Repeat the lines from the line with "scan_number_length in E" to the line with "do 8 (try (destruct" in the listing below, keeping both end lines and adding nothing.

Data for this exercise Block Start

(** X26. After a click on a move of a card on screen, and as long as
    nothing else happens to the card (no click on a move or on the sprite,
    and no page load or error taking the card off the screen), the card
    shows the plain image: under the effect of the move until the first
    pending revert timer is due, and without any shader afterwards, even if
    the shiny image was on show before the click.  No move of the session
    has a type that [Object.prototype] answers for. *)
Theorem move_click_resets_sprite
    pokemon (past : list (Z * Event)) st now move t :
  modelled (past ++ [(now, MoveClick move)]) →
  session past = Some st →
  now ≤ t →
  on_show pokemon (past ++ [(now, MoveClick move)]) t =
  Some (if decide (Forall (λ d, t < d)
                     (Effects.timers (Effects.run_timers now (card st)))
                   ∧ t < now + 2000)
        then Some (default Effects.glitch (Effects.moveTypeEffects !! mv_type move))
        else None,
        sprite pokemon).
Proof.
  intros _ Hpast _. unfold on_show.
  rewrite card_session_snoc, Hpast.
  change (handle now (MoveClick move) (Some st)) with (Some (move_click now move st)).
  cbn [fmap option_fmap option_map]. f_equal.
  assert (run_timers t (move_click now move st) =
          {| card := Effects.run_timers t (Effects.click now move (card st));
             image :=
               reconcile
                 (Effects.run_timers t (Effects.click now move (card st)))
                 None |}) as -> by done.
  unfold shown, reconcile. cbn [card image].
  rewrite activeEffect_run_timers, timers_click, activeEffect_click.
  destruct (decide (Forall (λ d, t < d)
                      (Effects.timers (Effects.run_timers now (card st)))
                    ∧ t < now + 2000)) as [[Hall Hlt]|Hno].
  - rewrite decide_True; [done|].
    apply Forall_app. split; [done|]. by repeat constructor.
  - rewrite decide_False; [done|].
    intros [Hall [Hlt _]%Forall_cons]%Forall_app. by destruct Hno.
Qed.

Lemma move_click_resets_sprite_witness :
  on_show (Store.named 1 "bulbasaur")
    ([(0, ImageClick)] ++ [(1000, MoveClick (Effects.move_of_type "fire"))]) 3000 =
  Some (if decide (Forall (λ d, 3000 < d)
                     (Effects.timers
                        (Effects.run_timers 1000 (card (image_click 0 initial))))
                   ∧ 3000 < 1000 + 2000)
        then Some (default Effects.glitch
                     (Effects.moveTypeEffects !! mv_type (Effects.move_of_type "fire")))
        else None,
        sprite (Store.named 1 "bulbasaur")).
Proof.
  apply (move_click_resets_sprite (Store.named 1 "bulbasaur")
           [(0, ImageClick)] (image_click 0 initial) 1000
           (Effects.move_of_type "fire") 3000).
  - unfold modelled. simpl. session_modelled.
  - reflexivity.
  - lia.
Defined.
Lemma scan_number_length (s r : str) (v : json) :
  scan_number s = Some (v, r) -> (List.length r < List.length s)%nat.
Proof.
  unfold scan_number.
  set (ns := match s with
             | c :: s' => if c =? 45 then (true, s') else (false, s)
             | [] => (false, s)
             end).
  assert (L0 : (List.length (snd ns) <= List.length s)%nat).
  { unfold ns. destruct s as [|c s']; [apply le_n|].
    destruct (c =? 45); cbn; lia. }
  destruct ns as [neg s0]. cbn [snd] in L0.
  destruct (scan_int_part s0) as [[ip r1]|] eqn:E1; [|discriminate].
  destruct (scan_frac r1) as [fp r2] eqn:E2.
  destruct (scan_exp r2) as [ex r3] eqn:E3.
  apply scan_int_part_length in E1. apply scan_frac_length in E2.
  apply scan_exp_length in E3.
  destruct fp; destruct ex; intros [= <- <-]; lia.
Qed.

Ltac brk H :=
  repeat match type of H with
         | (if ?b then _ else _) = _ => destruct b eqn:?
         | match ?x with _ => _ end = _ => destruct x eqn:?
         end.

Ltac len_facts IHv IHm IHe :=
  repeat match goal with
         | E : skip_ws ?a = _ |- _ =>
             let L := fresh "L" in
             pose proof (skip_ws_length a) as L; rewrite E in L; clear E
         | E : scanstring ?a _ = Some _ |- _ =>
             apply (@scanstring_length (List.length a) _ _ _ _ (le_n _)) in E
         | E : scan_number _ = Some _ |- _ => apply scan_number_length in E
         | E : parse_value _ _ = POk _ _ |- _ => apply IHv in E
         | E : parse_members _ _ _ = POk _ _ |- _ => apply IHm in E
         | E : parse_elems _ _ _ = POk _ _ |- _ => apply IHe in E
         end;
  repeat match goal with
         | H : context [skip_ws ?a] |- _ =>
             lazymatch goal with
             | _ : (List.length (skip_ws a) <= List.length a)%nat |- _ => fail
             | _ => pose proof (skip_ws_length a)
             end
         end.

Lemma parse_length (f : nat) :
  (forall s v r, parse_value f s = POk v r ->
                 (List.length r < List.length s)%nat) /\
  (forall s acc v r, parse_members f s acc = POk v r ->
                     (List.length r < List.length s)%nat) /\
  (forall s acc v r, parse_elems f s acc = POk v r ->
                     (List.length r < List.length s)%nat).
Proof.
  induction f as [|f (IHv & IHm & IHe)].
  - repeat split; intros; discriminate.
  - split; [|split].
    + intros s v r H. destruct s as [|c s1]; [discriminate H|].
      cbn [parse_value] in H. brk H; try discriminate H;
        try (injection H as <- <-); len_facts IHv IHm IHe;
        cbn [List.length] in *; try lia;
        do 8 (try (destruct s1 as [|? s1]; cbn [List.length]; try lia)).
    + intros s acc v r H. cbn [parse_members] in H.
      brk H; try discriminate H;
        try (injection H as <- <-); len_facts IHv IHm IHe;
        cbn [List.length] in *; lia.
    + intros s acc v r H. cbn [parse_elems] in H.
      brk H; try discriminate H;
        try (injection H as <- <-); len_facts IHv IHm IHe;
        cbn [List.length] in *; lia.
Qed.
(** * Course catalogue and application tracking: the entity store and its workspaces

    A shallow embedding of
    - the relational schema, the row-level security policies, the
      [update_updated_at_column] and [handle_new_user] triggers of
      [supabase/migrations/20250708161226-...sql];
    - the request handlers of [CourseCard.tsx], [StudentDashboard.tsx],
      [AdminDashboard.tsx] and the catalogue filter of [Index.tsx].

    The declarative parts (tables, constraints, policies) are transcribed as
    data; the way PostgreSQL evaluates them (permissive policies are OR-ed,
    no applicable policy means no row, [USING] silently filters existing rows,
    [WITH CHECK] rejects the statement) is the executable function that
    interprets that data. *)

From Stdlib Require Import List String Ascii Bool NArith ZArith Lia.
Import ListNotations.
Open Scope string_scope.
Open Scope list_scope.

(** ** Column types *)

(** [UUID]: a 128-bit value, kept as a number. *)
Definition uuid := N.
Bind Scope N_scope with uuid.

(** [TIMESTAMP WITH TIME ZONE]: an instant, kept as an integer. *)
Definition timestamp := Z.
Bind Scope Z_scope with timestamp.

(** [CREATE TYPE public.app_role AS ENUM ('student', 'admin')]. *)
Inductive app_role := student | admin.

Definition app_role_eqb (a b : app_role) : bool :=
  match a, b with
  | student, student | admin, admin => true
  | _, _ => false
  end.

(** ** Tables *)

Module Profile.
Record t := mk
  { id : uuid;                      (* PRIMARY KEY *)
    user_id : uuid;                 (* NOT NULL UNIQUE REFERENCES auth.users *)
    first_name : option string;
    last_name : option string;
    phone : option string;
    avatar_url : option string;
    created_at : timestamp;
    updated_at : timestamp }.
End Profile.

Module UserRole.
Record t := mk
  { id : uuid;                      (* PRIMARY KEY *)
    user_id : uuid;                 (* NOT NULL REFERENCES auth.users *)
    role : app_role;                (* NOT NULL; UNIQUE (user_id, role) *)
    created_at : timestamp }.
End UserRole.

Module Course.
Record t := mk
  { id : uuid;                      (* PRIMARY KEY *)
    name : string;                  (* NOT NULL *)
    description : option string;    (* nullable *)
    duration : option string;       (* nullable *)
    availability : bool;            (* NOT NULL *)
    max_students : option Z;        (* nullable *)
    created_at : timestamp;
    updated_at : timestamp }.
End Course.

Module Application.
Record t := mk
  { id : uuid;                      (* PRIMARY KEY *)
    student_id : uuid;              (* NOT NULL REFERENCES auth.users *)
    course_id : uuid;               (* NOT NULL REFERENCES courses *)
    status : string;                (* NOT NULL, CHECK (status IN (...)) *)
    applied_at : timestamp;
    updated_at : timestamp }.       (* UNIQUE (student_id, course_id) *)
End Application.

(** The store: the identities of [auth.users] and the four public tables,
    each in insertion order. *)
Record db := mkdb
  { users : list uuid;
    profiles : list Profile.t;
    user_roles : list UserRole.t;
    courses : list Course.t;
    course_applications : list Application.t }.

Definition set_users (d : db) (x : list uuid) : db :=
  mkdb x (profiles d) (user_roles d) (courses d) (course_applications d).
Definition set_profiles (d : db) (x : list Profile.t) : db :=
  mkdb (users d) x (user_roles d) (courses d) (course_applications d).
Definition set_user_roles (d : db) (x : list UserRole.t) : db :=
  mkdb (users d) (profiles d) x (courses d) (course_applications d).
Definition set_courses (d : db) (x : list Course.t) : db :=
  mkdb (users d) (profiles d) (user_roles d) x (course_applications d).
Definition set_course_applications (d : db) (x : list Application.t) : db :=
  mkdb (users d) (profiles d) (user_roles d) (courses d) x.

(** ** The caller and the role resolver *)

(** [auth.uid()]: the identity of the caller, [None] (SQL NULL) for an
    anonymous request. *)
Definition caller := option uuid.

Data for this exercise Block End

» Completed task
         | E : scan_number _ = Some _ |- _ => apply scan_number_length in E
         | E : parse_value _ _ = POk _ _ |- _ => apply IHv in E
         | E : parse_members _ _ _ = POk _ _ |- _ => apply IHm in E
         | E : parse_elems _ _ _ = POk _ _ |- _ => apply IHe in E
         end;
  repeat match goal with
         | H : context [skip_ws ?a] |- _ =>
             lazymatch goal with
             | _ : (List.length (skip_ws a) <= List.length a)%nat |- _ => fail
             | _ => pose proof (skip_ws_length a)
             end
         end.

Lemma parse_length (f : nat) :
  (forall s v r, parse_value f s = POk v r ->
                 (List.length r < List.length s)%nat) /\
  (forall s acc v r, parse_members f s acc = POk v r ->
                     (List.length r < List.length s)%nat) /\
  (forall s acc v r, parse_elems f s acc = POk v r ->
                     (List.length r < List.length s)%nat).
Proof.
  induction f as [|f (IHv & IHm & IHe)].
  - repeat split; intros; discriminate.
  - split; [|split].
    + intros s v r H. destruct s as [|c s1]; [discriminate H|].
      cbn [parse_value] in H. brk H; try discriminate H;
        try (injection H as <- <-); len_facts IHv IHm IHe;
        cbn [List.length] in *; try lia;
        do 8 (try (destruct s1 as [|? s1]; cbn [List.length]; try lia)).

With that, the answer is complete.